* Prompt *
Starting at the line that has "clock; the zero" and stopping after the line that has "computation in a", reproduce the listing below exactly; omit everything else.

* Data section *
───
(** * Connection pools of go-channel-patterns

    A shallow embedding of [patterns/work-pools/db/db_pool.go] (package
    [dbpool]) and of its sibling for cache connections (package
    [redispool]), followed by the properties of the resource-pool
    specification that can be settled on them.

    The embedding is sequential: one goroutine runs one method at a time
    on a pool.  A call has one of three outcomes: it returns, it panics,
    or it blocks on a channel operation that no goroutine of the model
    can complete.  Every outcome carries the pool and the world as they
    are at that point. *)

From stdpp Require Import base list.
From Stdlib Require Import ZArith Lia.

Local Open Scope Z_scope.

(** ** Time

    [time.Time] and [time.Duration] are counts of nanoseconds on one
    clock; the zero [Time] is [0].  [t.Add(d)] is addition and
    [t.Before(u)] is the strict order. *)

Definition Time := Z.
Definition Duration := Z.

Bind Scope Z_scope with Time Duration.

Definition Millisecond : Duration := 1000000.
Definition Second : Duration := 1000 * Millisecond.
Definition Minute : Duration := 60 * Second.
Definition Hour : Duration := 60 * Minute.

Definition Time_Add (t : Time) (d : Duration) : Time := t + d.
Definition Time_Before (t u : Time) : bool := t <? u.
Definition Time_IsZero (t : Time) : bool := t =? 0.

(** ** Connections

    A [*DBConn] is an address; [nil] is address [0] and the struct at
    address [S i] is the [i]-th cell of the heap.  The [*sql.DB] (or
    [*redis.Client]) inside is opaque: only its identity is kept, and
    closing it is recorded in the world. *)

Definition resource := nat.
Definition ptr := nat.
Definition nil : ptr := O.

Bind Scope nat_scope with resource ptr.

Record DBConn := mkDBConn {
  DB : resource;
  HeartBeat : Time;
  TimeOut : Duration;
}.

Definition set_HeartBeat (t : Time) (c : DBConn) : DBConn :=
  {| DB := DB c; HeartBeat := t; TimeOut := TimeOut c |}.

(** ** Channels of connections

    [make(chan *DBConn, n)]: a queue of at most [n] addresses and a
    closed flag.  With no second goroutine at hand, a send proceeds only
    into free buffer space and a receive only from a non-empty buffer or
    a closed channel. *)

Module Chan.

Record t := mk {
  buf : list ptr;
  cap : Z;
  closed : bool;
}.

(** The limits of the runtime's [makechan] on a 64-bit platform
    (linux/amd64): the heap spans [maxAlloc = 2^48] bytes, a channel
    header takes [hchanSize] bytes (104 in the current runtime; 96
    before the header got its timer field, which moves the limit below
    by one element) and an element of [chan *DBConn] is a pointer of 8
    bytes. *)
Definition maxAlloc : Z := 2 ^ 48.
Definition hchanSize : Z := 104.
Definition elemsize : Z := 8.
(** * jhr_skip_list: a skip list with widths (jhr_skip_list.hpp)

    Shallow embedding of [jhr::Skip_List<T>] and verification of its
    specification.  Nodes live in a heap indexed by addresses; a pointer is
    an optional address ([None] is [nullptr]).  Every member function is a
    computation in a state-and-error monad over the list object: it may
    return, dereference an invalid pointer (undefined behaviour in C++), or
    exhaust the fuel that bounds its [while] loops.

    Widths and the element count are [size_t] values, modelled in [Z] with
    the wrap-around written out; levels count links of an array and index
    it, and are modelled in [nat].  The random source is the sequence of
    values [std::rand() / RAND_MAX] takes during a call. *)

From Stdlib Require Import ZArith QArith Lia.
From stdpp Require Import base gmap list option sorting.
From Stdlib Require Ascii String DecimalString.
Close Scope Q_scope.
Set Warnings "-clear-no-such-hyp".

Module jhr.

(** ** Machine integers and floats *)

(** [size_t] is a 64-bit unsigned integer; arithmetic wraps around. *)
Definition size_max : Z := 2 ^ 64.
Definition wrap (z : Z) : Z := z mod size_max.

(** A finite [float] value is a rational; only comparisons are used. *)
Definition float_lt (a b : Q) : bool := negb (Qle_bool b a).
Definition float_le (a b : Q) : bool := Qle_bool a b.
(** Implicit conversion [bool -> float] of C++. *)
Definition bool_to_float (b : bool) : Q := if b then 1%Q else 0%Q.

(** ** The element type: any type with [<] and [==] *)

Class Element (T : Type) := {
  elt_lt : T -> T -> bool;   (* operator<  *)
  elt_eq : T -> T -> bool    (* operator== *)
}.

(** [<] is a strict order, and [==] is consistent with it: two elements
    are equal exactly when neither is less than the other (so the order is
    total). *)
Class ElementLaws (T : Type) `{Element T} := {
  elt_lt_irrefl : forall a, elt_lt a a = false;
  elt_lt_trans : forall a b c,
    elt_lt a b = true -> elt_lt b c = true -> elt_lt a c = true;
  elt_eq_lt : forall a b,
    elt_eq a b = true <-> elt_lt a b = false /\ elt_lt b a = false
}.
Example threadable_unlisted_service :
  buildLayer sampleServices sampleServiceOption sampleFloatOfStr
    (serviceLayer ["houdini"]) (CmdList [PyStr "echo"]) None =
  Ok (mkLayer "layer" [PyStr "echo"] 1 None "1" (PyBool false) (Some "houdini")
        [] []).
Proof. reflexivity. Qed.



Example buildLayer_unclosed_quote :
  buildLayer sampleServices sampleServiceOption sampleFloatOfStr (serviceLayer ["maya"])
    (CmdStr "kick 'scene") None = Raise (ValueError "No closing quotation").
Proof. reflexivity. Qed.

(** ** Job assembler *)

Lemma chained_length (lds : list LayerData) :
  forall (prev : option Layer) (ls : list Layer),
  chained prev lds ls -> length ls = length lds.
Proof.
  induction lds as [|ld lds IH]; intros prev [|l ls] H; simpl in *;
    try tauto.
  destruct H as [_ H]. f_equal. exact (IH _ _ H).
Qed.

Lemma chained_nth (lds : list LayerData) :
  forall (prev : option Layer) (ls : list Layer) (i : nat)
         (ld : LayerData) (l : Layer),
  chained prev lds ls ->
  nth_error lds i = Some ld -> nth_error ls i = Some l ->
  layer_depends l =
  expectedEdges (dependType ld)
    (match i with O => prev | S j => nth_error ls j end).
Proof.
  induction lds as [|ld0 lds IH]; intros prev [|l0 ls] i ld l H Hld Hl;
    simpl in H; try tauto.
  - destruct i; discriminate.
  - destruct H as [H0 H]. destruct i as [|i]; simpl in *.
    + congruence.
    + rewrite (IH (Some l0) ls i ld l H Hld Hl).
      destruct i; reflexivity.
Qed.

(** The loop adds one layer per description, in order, each chained to the
    one before it, and touches nothing else of the outline. *)
Lemma assembleLayers_chained (C : ConstantsT) (JT : JobTypesT)
    (gs : list string) (gso : string -> string -> result PyVal)
    (fs : string -> result PrimFloat.float)
    (lds : list LayerData) :
  forall (ol : Outline) (last : option Layer) (ol' : Outline),
  assembleLayers C JT gs gso fs ol last lds = Ok ol' ->
  exists ls : list Layer,
    ol_layers ol' = ol_layers ol ++ ls /\ chained last lds ls.
Proof.
  induction lds as [|ld lds IH]; intros ol last ol' H; simpl in H.
  - injection H as <-. exists []. split; [now rewrite app_nil_r | exact I].
  - destruct (buildLayerCommand C JT ld false) as [command|e]; [| discriminate].
    cbn [bind] in H.
    destruct (buildLayer gs gso fs ld command last) as [layer|e] eqn:Hl;
      [| discriminate].
    cbn [bind] in H. apply IH in H as (ls & Hls & Hch).
    exists (layer :: ls). split.
    + rewrite Hls. simpl. now rewrite <- app_assoc.
    + simpl. split; [| exact Hch].
      now apply buildLayer_fields in Hl as (_ & _ & Hd).
Qed.

Lemma assembleLayers_raises (C : ConstantsT) (JT : JobTypesT)
    (gs : list string) (gso : string -> string -> result PyVal)
    (fs : string -> result PrimFloat.float)
    (lds : list LayerData) (ld : LayerData) (e : exn) :
  In ld lds -> buildLayerCommand C JT ld false = Raise e ->
  forall (ol : Outline) (last : option Layer),
  exists e' : exn, assembleLayers C JT gs gso fs ol last lds = Raise e'.
Proof.
  intros Hin Hraise. induction lds as [|ld0 lds IH]; [contradiction |].
  intros ol last. simpl.
  destruct Hin as [-> | Hin].
  - rewrite Hraise. eexists. reflexivity.
  - destruct (buildLayerCommand C JT ld0 false) as [command|e0];
      [| eexists; reflexivity].
    cbn [bind].
    destruct (buildLayer gs gso fs ld0 command last) as [layer|e0];
      [| eexists; reflexivity].
    cbn [bind]. apply (IH Hin).
Qed.

Lemma assembleJob_layers (C : ConstantsT) (JT : JobTypesT)
    (gs : list string) (gso : string -> string -> result PyVal)
    (fs : string -> result PrimFloat.float)
    (jd : JobData) (lds : list LayerData) (ol : Outline) :
  job_layers jd = Some lds ->
  assembleJob C JT gs gso fs jd = Ok ol ->
  chained None lds (ol_layers ol).
Proof.
  intros Hl H. unfold assembleJob in H. rewrite Hl in H.
  destruct (job_name jd), (job_shot jd), (job_show jd), (job_username jd);
    try discriminate.
  cbn [job_index bind] in H.
  match type of H with
  | context [assembleLayers C JT gs gso fs ?o None lds] =>
      destruct (assembleLayers C JT gs gso fs o None lds) as [ol0|e] eqn:Ha;
      [| discriminate]
  end.
  cbn [bind] in H. apply assembleLayers_chained in Ha as (ls & Hls & Hch).
  simpl in Hls. subst ls.
  destruct (job_facility jd); injection H as <-; exact Hch.
Qed.

(** C3. In an assembled job there is one layer per description, in
    order, and the layer at position [i] carries exactly the dependencies
    expected from its [dependType] against the layer at position [i-1]:
    none for the first layer or a false [dependType], one otherwise,
    all-to-all for ["Layer"] and frame by frame for any other value. So a
    dependency exists just when [dependType] is true and there is a layer
    before, and it points to that layer only. *)
Theorem dependency_edges :
  forall (C : ConstantsT) (JT : JobTypesT)
         (gs : list string) (gso : string -> string -> result PyVal)
    (fs : string -> result PrimFloat.float)
         (jd : JobData) (lds : list LayerData) (ol : Outline),
  job_layers jd = Some lds ->
  assembleJob C JT gs gso fs jd = Ok ol ->
  length (ol_layers ol) = length lds /\
  forall (i : nat) (ld : LayerData) (layer : Layer),
    nth_error lds i = Some ld ->
    nth_error (ol_layers ol) i = Some layer ->
    layer_depends layer =
      expectedEdges (dependType ld) (predecessorAt (ol_layers ol) i) /\
    ((exists edge, In edge (layer_depends layer)) <->
     truthy (dependType ld) = true /\ i <> O) /\
    (forall (kind : DependKind) (target : Layer),
       In (kind, target) (layer_depends layer) ->
       predecessorAt (ol_layers ol) i = Some target /\
       (kind = LayerOnLayer <-> dependType ld = PyStr "Layer")).
Proof.
  intros C JT gs gso fs jd lds ol Hl H.
  pose proof (assembleJob_layers C JT gs gso fs jd lds ol Hl H) as Hch.
  split; [exact (chained_length _ _ _ Hch) |].
  intros i ld layer Hld Hlayer.
  assert (Hd : layer_depends layer =
               expectedEdges (dependType ld) (predecessorAt (ol_layers ol) i)).
  { rewrite (chained_nth _ _ _ _ _ _ Hch Hld Hlayer). destruct i; reflexivity. }
  split; [exact Hd |]. rewrite Hd. clear Hd.
  assert (Hprev : i <> O -> exists p, predecessorAt (ol_layers ol) i = Some p).
  { intros Hi. destruct i as [|j]; [congruence |]. simpl.
    destruct (nth_error (ol_layers ol) j) eqn:E; [eauto |].
    apply nth_error_None in E.
    assert (S j < length (ol_layers ol)) by (apply nth_error_Some; congruence).
    lia. }
  unfold expectedEdges. split.
  - split.
    + intros [edge Hin].
      destruct (predecessorAt (ol_layers ol) i) eqn:Ep; [| contradiction].
      destruct (truthy (dependType ld)); [| contradiction].
      split; [reflexivity |]. intros ->. discriminate.
    + intros [Ht Hi]. destruct (Hprev Hi) as [p ->]. rewrite Ht.
      eexists. left. reflexivity.
  - intros kind target Hin.
    destruct (predecessorAt (ol_layers ol) i); [| contradiction].
    destruct (truthy (dependType ld)); [| contradiction].
    destruct Hin as [Hin | []]. injection Hin as <- <-.
    split; [reflexivity |].
    destruct (dependType ld) as [| b | z | s]; simpl;
      try (split; intros; discriminate).
    destruct (String.eqb_spec s "Layer") as [-> | Hne].
    + tauto.
    + split; [discriminate | congruence].
Qed.
(* lflag: configuration registry, sources and the deferred-initialisation
   scheduler of levenlabs/go-lflag, embedded shallowly.

   Go data is modelled as follows.
     string               -> string (a sequence of bytes)
     map[string]T         -> gmap string T
     []Param              -> list Param
     a pointer from new() -> a location (nat) into a heap of typed values
     (T, error) results   -> outcome T, which also records a panic and
                             os.Exit, the two ways a call may not return
     func()               -> callback, a small syntax of what a registered
                             function does that the scheduler can observe *)

From stdpp Require Import gmap strings list fin_maps pretty sorting.
From Stdlib Require Import Ascii ZArith Lia.

Local Open Scope string_scope.
Local Open Scope list_scope.
Local Open Scope nat_scope.

(* ------------------------------------------------------------------ *)
(* Results of calls                                                    *)
(* ------------------------------------------------------------------ *)

Inductive outcome (A : Type) : Type :=
  | Ok (a : A)             (* normal return, err == nil *)
  | Err (e : string)       (* normal return with a non-nil error *)
  | Panic (msg : string)   (* panic(...) unwinding through the caller *)
  | Exit (stdout : string) (* printfAndExit: text printed, os.Exit(0) *).
Arguments Ok {A} a.
Arguments Err {A} e.
Arguments Panic {A} msg.
Arguments Exit {A} stdout.

Definition obind {A B} (x : outcome A) (f : A → outcome B) : outcome B :=
  match x with
  | Ok a => f a
  | Err e => Err e
  | Panic msg => Panic msg
  | Exit s => Exit s
  end.

Notation "'let!' x ':=' c 'in' k" := (obind c (fun x => k))
  (at level 10, x name, c at level 100, k at level 200).

Definition is_Ok {A} (x : outcome A) : Prop :=
  match x with Ok _ => True | _ => False end.

(* ------------------------------------------------------------------ *)
(* The strings package, as far as the sources use it                   *)
(* ------------------------------------------------------------------ *)

Module strings.

(* strings.SplitN(s, sep, 2) for a one-byte separator: the text before
   the first separator and, when there is one, the text after it. *)
Fixpoint SplitN2 (sep : ascii) (s : string) : string * option string :=
  match s with
  | EmptyString => (EmptyString, None)
  | String c s' =>
      if decide (c = sep) then (EmptyString, Some s')
      else let r := SplitN2 sep s' in (String c (fst r), snd r)
  end.

(* strings.HasPrefix *)
Definition HasPrefix (s pre : string) : bool := String.prefix pre s.

(* strings.Replace(s, old, new, -1) for one-byte old and new *)
Fixpoint Replace1 (old new : ascii) (s : string) : string :=
  match s with
  | EmptyString => EmptyString
  | String c s' =>
      String (if decide (c = old) then new else c) (Replace1 old new s')
  end.

(* strings.Join *)
Fixpoint Join (l : list string) (sep : string) : string :=
  match l with
  | [] => ""
  | [x] => x
  | x :: l' => x +:+ sep +:+ Join l' sep
  end.
(** C5, as the code has it.  For a well-formed Individual/Corporate pair in
    either order, the corporate analyzer run on the raw (party1, party2) pair
    returns a related sub-result exactly when one of the two parties reaches
    a corporate threshold (ownership total, votingRights, profitEntitlement
    or managementControl at least 50).  A side that lacks these fields
    contributes only defaults, so the sub-result is then decided by the other
    side alone.  The basis list of the assessment is the corporate block's
    strings followed by the connected-person strings; when the sub-result is
    not related the block is a no-op: it appends nothing, and isRelatedParty
    is set only by a special-entity rule. *)
Theorem C5_mixed_pair_corporate_run (p1 p2 : gmap string value) (t1 t2 : string) :
  well_formed p1 = true -> well_formed p2 = true ->
  party_type p1 = Ok t1 -> party_type p2 = Ok t2 -> mixed_pair t1 t2 = true ->
  exists c r,
    CorporateRelationshipAnalyzer.assess_relationship p1 p2 = Ok c
    /\ assess p1 p2 = Ok r
    /\ (CorporateRelationshipAnalyzer.isRelatedParty c = true
        <-> reaches_threshold p1 \/ reaches_threshold p2)
    /\ (lacks_corporate_fields p1 ->
        (CorporateRelationshipAnalyzer.isRelatedParty c = true <-> reaches_threshold p2))
    /\ (lacks_corporate_fields p2 ->
        (CorporateRelationshipAnalyzer.isRelatedParty c = true <-> reaches_threshold p1))
    /\ basis r
       = (corporate_bases p1 p2 ++ connected_bases (person_of p1 p2 t1))%list
    /\ (CorporateRelationshipAnalyzer.isRelatedParty c = false ->
        corporate_bases p1 p2 = []
        /\ basis r = connected_bases (person_of p1 p2 t1)
        /\ (isRelatedParty r = true
            <-> SpecialEntityAnalyzer.assess_partnership p1 p2 = true
                \/ SpecialEntityAnalyzer.assess_trust_foundation p1 p2 = true)).
Proof.
  intros W1 W2 T1 T2 HM.
  destruct (corporate_wf p1 p2 W1 W2) as (c & Ec & Hc & _).
  destruct (assess_wf p1 p2 W1 W2) as (r1 & r & Ed & E & Hrel & _ & Hbas & _).
  rewrite (party_type_wf p1 W1) in T1. rewrite (party_type_wf p2 W2) in T2.
  apply Ok_inj in T1, T2. rewrite T1, T2 in Ed.
  destruct (dispatch_mixed_wf p1 p2 t1 t2 initial_result W1 W2 HM)
    as (r1' & Ed' & Hr1 & _ & Hb1 & _).
  rewrite Ed in Ed'. apply Ok_inj in Ed'. subst r1'.
  cbn [initial_result isRelatedParty basis orb app] in Hr1, Hb1.
  assert (Hiff : CorporateRelationshipAnalyzer.isRelatedParty c = true
                 <-> reaches_threshold p1 \/ reaches_threshold p2).
  { rewrite Hc. apply corporate_related_iff. }
  assert (Hpe : SpecialEntityAnalyzer.assess_permanent_establishment p1 p2 = false).
  { destruct (SpecialEntityAnalyzer.assess_permanent_establishment p1 p2) eqn:Epe;
      [| reflexivity].
    apply assess_permanent_establishment_iff in Epe. destruct Epe as [_ Epe].
    unfold str_field in T2. rewrite Epe in T2. subst t2.
    unfold mixed_pair in HM. cbn in HM. rewrite !andb_false_r in HM. discriminate HM. }
  exists c, r. split; [exact Ec |]. split; [exact E |]. split; [exact Hiff |].
  split; [| split; [| split]].
  - intros Hl. pose proof (lacks_corporate_fields_below _ Hl). tauto.
  - intros Hl. pose proof (lacks_corporate_fields_below _ Hl). tauto.
  - rewrite Hbas. exact Hb1.
  - intros Hno. rewrite Hc in Hno.
    split; [apply corporate_bases_nil, Hno |].
    split; [rewrite Hbas, Hb1, (corporate_bases_nil _ _ Hno); reflexivity |].
    rewrite Hrel, Hr1, Hno. cbn [orb]. rewrite special_fires_iff, Hpe.
    intuition discriminate.
Qed.

(** A director facing a corporate party without figures: the corporate run
    adds nothing and the basis list is the connected-person one. *)
Lemma C5_witness :
  exists r,
    assess individual_director corporate_empty = Ok r
    /\ isRelatedParty r = false
    /\ basis r = ["Director relationship"].
Proof.
  destruct (C5_mixed_pair_corporate_run individual_director corporate_empty
              "INDIVIDUAL" "CORPORATE" eq_refl eq_refl eq_refl eq_refl eq_refl)
    as (c & r & Ec & E & Hiff & _ & _ & _ & Hno).
  assert (Hc : CorporateRelationshipAnalyzer.isRelatedParty c = false).
  { vm_compute in Ec. apply Ok_inj in Ec. subst c. reflexivity. }
  destruct (Hno Hc) as (_ & Hbas & Hrel).
  exists r. split; [exact E |]. split; [| exact Hbas].
  destruct (isRelatedParty r); [| reflexivity].
  destruct (proj1 Hrel eq_refl) as [H | H]; discriminate H.
Defined.

(** C5 as stated fails: an Individual without any ownership, voting, profit
    or management field, facing a Corporate party that reports 60% direct
    ownership, gets a related sub-result from the corporate analyzer, and the
    branch sets isRelatedParty and appends the ownership basis string. *)
Lemma C5_counterexample :
  well_formed individual_empty = true /\ well_formed corporate_owned = true
  /\ party_type individual_empty = Ok "INDIVIDUAL"
  /\ party_type corporate_owned = Ok "CORPORATE"
  /\ lacks_corporate_fields individual_empty
  /\ (exists c,
        CorporateRelationshipAnalyzer.assess_relationship individual_empty corporate_owned
        = Ok c
        /\ CorporateRelationshipAnalyzer.isRelatedParty c = true)
  /\ exists r,
       assess individual_empty corporate_owned = Ok r
       /\ isRelatedParty r = true
       /\ isConnectedPerson r = false
       /\ basis r = ["Ownership >= 50%"]
       /\ specialCases r = [].
Proof.
  repeat (split; [vm_compute; reflexivity |]).
  split; [repeat split |].
  split.
  - eexists. split; [vm_compute; reflexivity |]. reflexivity.
  - eexists. split; [vm_compute; reflexivity |]. repeat split.
Qed.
───
* Answer box *
    clock; the zero [Time] is [0].  [t.Add(d)] is addition and
    [t.Before(u)] is the strict order. *)

Definition Time := Z.
Definition Duration := Z.

Bind Scope Z_scope with Time Duration.

Definition Millisecond : Duration := 1000000.
Definition Second : Duration := 1000 * Millisecond.
Definition Minute : Duration := 60 * Second.
Definition Hour : Duration := 60 * Minute.

Definition Time_Add (t : Time) (d : Duration) : Time := t + d.
Definition Time_Before (t u : Time) : bool := t <? u.
Definition Time_IsZero (t : Time) : bool := t =? 0.

(** ** Connections

    A [*DBConn] is an address; [nil] is address [0] and the struct at
    address [S i] is the [i]-th cell of the heap.  The [*sql.DB] (or
    [*redis.Client]) inside is opaque: only its identity is kept, and
    closing it is recorded in the world. *)

Definition resource := nat.
Definition ptr := nat.
Definition nil : ptr := O.

Bind Scope nat_scope with resource ptr.

Record DBConn := mkDBConn {
  DB : resource;
  HeartBeat : Time;
  TimeOut : Duration;
}.

Definition set_HeartBeat (t : Time) (c : DBConn) : DBConn :=
  {| DB := DB c; HeartBeat := t; TimeOut := TimeOut c |}.

(** ** Channels of connections

    [make(chan *DBConn, n)]: a queue of at most [n] addresses and a
    closed flag.  With no second goroutine at hand, a send proceeds only
    into free buffer space and a receive only from a non-empty buffer or
    a closed channel. *)

Module Chan.

Record t := mk {
  buf : list ptr;
  cap : Z;
  closed : bool;
}.

(** The limits of the runtime's [makechan] on a 64-bit platform
    (linux/amd64): the heap spans [maxAlloc = 2^48] bytes, a channel
    header takes [hchanSize] bytes (104 in the current runtime; 96
    before the header got its timer field, which moves the limit below
    by one element) and an element of [chan *DBConn] is a pointer of 8
    bytes. *)
Definition maxAlloc : Z := 2 ^ 48.
Definition hchanSize : Z := 104.
Definition elemsize : Z := 8.
(** * jhr_skip_list: a skip list with widths (jhr_skip_list.hpp)

    Shallow embedding of [jhr::Skip_List<T>] and verification of its
    specification.  Nodes live in a heap indexed by addresses; a pointer is
    an optional address ([None] is [nullptr]).  Every member function is a
    computation in a state-and-error monad over the list object: it may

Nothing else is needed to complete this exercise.